─── AVAILABLE DATA

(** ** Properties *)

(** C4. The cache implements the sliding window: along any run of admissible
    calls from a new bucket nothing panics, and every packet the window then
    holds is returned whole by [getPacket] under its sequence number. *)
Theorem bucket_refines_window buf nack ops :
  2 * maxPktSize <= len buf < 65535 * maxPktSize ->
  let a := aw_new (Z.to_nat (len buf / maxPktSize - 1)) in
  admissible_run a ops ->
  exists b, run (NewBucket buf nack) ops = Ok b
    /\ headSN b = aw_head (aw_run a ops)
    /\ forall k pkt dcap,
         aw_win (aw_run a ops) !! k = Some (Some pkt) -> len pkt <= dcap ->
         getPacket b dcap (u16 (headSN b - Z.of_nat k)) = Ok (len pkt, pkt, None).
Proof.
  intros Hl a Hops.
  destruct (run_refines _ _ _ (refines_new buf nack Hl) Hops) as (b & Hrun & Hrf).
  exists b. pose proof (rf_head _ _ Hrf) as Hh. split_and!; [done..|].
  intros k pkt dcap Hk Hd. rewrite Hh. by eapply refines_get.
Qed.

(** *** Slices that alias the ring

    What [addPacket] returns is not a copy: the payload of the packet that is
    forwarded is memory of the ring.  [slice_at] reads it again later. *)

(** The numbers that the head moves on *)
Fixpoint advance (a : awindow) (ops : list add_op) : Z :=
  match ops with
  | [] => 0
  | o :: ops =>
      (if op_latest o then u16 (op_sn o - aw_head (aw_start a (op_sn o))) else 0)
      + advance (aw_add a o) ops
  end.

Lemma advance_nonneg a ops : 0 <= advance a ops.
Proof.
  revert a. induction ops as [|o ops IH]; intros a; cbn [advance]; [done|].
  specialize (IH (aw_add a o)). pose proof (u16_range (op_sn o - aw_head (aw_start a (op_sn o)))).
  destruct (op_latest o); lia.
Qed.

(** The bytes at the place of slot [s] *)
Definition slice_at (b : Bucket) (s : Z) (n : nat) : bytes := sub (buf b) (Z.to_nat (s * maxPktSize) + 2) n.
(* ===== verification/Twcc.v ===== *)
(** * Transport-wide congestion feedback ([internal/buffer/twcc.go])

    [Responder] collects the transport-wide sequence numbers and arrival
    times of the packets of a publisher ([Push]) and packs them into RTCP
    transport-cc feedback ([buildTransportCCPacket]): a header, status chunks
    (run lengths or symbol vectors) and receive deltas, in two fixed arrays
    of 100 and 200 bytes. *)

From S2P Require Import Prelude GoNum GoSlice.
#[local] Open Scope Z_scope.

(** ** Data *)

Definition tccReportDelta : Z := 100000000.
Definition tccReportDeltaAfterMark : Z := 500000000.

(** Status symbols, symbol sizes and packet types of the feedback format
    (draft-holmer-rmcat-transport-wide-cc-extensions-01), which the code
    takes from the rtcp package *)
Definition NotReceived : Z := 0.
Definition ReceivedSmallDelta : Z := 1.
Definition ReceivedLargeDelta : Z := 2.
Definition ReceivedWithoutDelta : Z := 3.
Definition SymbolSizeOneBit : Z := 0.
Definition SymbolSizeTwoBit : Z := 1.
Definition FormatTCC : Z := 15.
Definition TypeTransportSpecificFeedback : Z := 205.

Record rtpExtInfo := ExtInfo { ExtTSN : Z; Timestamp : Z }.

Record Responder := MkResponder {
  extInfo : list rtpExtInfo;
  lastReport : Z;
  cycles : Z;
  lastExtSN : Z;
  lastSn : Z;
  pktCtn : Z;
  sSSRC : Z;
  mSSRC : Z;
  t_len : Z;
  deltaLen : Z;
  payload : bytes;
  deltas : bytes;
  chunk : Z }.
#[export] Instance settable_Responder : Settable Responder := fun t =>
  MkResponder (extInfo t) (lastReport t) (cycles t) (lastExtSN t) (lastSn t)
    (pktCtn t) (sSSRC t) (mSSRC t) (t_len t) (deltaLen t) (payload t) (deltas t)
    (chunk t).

──────

Return the line that contains "Definition ReceivedWithoutDelta : Z := 3." along with every line after it through the end of the entries, exactly, adding nothing.

Definition ReceivedWithoutDelta : Z := 3.
Definition SymbolSizeOneBit : Z := 0.
Definition SymbolSizeTwoBit : Z := 1.
Definition FormatTCC : Z := 15.
Definition TypeTransportSpecificFeedback : Z := 205.

Record rtpExtInfo := ExtInfo { ExtTSN : Z; Timestamp : Z }.

Record Responder := MkResponder {
  extInfo : list rtpExtInfo;
  lastReport : Z;
  cycles : Z;
  lastExtSN : Z;
  lastSn : Z;
  pktCtn : Z;
  sSSRC : Z;
  mSSRC : Z;
  t_len : Z;
  deltaLen : Z;
  payload : bytes;
  deltas : bytes;
  chunk : Z }.
#[export] Instance settable_Responder : Settable Responder := fun t =>
  MkResponder (extInfo t) (lastReport t) (cycles t) (lastExtSN t) (lastSn t)
    (pktCtn t) (sSSRC t) (mSSRC t) (t_len t) (deltaLen t) (payload t) (deltas t)
    (chunk t).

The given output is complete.